▸ Task to complete
Every line below between the line holding "orders, placement, the" and the line holding "its entries in", inclusive, should be repeated exactly, and all other lines omitted.

▸ Stored data entries
--

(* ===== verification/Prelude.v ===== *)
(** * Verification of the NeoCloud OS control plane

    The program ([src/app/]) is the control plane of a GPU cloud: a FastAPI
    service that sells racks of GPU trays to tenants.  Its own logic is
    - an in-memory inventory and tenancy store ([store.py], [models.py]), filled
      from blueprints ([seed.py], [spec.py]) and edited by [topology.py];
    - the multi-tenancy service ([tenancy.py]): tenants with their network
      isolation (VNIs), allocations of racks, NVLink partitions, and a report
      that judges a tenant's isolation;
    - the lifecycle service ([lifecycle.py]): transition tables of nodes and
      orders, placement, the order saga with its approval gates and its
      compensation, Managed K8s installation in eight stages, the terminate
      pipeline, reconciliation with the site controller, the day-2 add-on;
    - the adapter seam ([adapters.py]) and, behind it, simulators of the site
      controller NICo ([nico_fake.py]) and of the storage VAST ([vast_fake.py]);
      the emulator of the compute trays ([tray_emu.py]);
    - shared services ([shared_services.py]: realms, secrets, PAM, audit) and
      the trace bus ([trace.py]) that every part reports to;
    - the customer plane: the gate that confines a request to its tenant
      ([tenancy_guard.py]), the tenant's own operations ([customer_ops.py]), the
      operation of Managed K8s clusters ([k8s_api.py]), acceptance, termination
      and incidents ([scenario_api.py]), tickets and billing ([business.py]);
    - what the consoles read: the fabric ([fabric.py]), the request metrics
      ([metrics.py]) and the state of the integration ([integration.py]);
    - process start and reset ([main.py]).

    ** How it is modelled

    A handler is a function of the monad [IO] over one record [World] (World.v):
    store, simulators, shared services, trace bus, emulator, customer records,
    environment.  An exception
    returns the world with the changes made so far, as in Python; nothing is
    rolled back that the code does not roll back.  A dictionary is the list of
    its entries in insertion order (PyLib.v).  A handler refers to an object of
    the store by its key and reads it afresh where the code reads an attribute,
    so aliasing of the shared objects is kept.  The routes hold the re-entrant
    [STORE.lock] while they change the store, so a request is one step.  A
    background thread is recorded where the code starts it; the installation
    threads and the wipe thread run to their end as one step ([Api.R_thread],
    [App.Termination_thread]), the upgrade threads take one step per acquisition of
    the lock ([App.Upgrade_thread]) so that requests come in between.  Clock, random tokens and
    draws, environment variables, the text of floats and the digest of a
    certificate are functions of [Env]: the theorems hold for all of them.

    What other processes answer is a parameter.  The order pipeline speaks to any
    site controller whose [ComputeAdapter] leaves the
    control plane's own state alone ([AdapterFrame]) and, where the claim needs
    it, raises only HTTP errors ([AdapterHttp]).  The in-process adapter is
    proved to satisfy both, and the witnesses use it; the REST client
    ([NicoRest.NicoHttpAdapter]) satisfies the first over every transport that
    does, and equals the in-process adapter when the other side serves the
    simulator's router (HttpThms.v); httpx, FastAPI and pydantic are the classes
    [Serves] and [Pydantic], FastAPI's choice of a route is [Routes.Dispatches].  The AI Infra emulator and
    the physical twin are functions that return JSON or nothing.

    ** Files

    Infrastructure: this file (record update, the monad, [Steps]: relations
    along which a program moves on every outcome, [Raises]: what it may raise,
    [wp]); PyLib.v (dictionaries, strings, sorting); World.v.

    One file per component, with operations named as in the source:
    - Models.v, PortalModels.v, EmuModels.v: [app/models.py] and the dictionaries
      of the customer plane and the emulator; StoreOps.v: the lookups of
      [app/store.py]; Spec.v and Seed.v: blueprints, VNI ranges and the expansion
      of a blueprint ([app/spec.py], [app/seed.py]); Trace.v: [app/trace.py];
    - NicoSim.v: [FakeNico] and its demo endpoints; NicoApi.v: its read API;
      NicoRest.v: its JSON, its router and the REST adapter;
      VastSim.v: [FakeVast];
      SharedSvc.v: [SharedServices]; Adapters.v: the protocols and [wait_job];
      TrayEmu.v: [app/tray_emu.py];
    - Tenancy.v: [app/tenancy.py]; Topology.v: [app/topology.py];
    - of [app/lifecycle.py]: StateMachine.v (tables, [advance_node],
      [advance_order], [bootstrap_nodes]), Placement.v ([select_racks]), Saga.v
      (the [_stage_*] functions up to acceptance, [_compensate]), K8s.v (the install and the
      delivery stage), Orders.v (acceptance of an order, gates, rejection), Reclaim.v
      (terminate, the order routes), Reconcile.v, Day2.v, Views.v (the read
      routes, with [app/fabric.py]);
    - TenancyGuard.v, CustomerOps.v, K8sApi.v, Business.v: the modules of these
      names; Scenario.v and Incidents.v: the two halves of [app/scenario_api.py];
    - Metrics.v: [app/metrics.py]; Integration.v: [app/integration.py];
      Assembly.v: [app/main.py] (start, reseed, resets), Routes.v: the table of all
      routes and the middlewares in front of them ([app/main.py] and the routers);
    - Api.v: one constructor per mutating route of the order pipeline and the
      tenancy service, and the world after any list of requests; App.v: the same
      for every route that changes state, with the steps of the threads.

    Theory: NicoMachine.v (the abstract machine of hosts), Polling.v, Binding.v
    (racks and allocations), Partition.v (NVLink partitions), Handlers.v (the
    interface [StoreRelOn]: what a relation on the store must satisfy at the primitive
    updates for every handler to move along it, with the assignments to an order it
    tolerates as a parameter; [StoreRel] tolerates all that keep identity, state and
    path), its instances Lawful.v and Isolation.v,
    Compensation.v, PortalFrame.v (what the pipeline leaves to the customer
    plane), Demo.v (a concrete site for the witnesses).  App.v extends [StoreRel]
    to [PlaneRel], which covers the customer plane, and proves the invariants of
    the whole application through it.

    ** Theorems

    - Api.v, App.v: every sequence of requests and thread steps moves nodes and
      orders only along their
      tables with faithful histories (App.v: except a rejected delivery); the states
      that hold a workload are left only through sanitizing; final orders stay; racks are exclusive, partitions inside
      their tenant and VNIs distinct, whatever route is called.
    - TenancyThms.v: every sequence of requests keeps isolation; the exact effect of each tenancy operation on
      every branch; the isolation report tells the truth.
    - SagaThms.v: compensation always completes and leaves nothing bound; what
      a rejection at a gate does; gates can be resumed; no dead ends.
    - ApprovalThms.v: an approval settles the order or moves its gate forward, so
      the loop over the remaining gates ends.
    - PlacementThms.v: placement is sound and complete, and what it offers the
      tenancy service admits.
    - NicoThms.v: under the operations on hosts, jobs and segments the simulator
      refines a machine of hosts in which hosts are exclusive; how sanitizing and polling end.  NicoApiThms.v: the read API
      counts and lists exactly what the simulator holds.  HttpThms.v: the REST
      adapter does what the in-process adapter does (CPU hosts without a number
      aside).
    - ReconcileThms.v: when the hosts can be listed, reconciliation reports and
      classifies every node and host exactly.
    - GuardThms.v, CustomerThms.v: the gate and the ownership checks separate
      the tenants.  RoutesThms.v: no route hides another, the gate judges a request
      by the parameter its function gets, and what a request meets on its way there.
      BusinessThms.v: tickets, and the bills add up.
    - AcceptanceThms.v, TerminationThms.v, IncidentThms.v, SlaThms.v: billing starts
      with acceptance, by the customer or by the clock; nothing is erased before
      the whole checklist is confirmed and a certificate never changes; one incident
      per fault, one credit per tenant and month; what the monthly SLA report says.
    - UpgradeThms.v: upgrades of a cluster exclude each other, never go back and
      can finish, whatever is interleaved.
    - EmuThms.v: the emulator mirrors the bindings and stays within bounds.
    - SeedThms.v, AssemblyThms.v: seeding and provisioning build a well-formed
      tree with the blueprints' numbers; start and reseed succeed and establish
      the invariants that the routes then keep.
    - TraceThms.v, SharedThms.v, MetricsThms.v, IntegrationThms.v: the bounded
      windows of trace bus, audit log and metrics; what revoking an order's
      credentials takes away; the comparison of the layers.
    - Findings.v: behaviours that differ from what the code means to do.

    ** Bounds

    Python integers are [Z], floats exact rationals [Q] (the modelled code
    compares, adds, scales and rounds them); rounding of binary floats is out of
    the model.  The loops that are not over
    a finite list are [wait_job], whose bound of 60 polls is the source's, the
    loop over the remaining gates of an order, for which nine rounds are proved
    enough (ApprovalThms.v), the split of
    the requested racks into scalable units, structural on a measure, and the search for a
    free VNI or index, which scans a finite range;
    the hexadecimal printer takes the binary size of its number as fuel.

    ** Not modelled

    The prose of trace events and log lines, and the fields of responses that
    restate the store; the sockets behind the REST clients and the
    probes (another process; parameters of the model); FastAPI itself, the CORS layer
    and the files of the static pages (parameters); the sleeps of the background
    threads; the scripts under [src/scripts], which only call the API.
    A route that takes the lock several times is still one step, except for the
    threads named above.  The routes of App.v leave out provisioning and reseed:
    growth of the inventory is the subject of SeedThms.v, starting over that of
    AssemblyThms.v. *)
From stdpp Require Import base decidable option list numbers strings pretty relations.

--

▸ Answer space
      orders, placement, the order saga with its approval gates and its
      compensation, Managed K8s installation in eight stages, the terminate
      pipeline, reconciliation with the site controller, the day-2 add-on;
    - the adapter seam ([adapters.py]) and, behind it, simulators of the site
      controller NICo ([nico_fake.py]) and of the storage VAST ([vast_fake.py]);
      the emulator of the compute trays ([tray_emu.py]);
    - shared services ([shared_services.py]: realms, secrets, PAM, audit) and
      the trace bus ([trace.py]) that every part reports to;
    - the customer plane: the gate that confines a request to its tenant
      ([tenancy_guard.py]), the tenant's own operations ([customer_ops.py]), the
      operation of Managed K8s clusters ([k8s_api.py]), acceptance, termination
      and incidents ([scenario_api.py]), tickets and billing ([business.py]);
    - what the consoles read: the fabric ([fabric.py]), the request metrics
      ([metrics.py]) and the state of the integration ([integration.py]);
    - process start and reset ([main.py]).

    ** How it is modelled

    A handler is a function of the monad [IO] over one record [World] (World.v):
    store, simulators, shared services, trace bus, emulator, customer records,
    environment.  An exception
    returns the world with the changes made so far, as in Python; nothing is
    rolled back that the code does not roll back.  A dictionary is the list of
    its entries in insertion order (PyLib.v).  A handler refers to an object of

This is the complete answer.